++++ Recorded data
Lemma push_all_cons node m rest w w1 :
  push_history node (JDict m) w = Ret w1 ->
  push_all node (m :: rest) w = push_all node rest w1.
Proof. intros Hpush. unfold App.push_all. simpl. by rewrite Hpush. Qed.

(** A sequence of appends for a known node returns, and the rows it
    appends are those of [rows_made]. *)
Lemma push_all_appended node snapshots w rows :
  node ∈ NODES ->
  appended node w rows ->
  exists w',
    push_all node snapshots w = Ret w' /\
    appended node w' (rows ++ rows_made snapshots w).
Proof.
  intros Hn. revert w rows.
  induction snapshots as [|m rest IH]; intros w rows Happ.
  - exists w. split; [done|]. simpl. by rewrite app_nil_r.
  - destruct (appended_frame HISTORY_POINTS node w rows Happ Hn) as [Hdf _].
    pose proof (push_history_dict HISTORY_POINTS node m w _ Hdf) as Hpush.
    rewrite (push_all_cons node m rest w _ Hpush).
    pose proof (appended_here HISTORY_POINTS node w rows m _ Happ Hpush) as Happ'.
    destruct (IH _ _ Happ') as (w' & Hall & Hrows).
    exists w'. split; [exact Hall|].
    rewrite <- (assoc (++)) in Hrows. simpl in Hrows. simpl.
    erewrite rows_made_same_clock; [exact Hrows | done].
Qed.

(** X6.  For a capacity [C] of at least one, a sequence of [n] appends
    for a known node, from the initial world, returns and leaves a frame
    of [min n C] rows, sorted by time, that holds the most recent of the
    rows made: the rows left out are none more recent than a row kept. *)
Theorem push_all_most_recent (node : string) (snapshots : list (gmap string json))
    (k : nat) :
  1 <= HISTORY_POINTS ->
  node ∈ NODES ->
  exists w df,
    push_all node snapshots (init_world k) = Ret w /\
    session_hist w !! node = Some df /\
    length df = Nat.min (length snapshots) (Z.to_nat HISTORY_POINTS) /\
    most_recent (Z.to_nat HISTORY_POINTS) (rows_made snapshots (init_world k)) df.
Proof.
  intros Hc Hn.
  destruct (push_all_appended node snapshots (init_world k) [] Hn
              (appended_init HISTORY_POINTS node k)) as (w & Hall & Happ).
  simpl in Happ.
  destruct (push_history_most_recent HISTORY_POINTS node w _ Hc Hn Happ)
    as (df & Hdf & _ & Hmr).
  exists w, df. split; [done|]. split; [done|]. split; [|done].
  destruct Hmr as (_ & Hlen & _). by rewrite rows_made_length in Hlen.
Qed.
++++++++
» Requirement
Pick out the lines above containing the word "simpl", then copy them.

» Response
Proof. intros Hpush. unfold App.push_all. simpl. by rewrite Hpush. Qed.
  - exists w. split; [done|]. simpl. by rewrite app_nil_r.
    rewrite <- (assoc (++)) in Hrows. simpl in Hrows. simpl.
  simpl in Happ.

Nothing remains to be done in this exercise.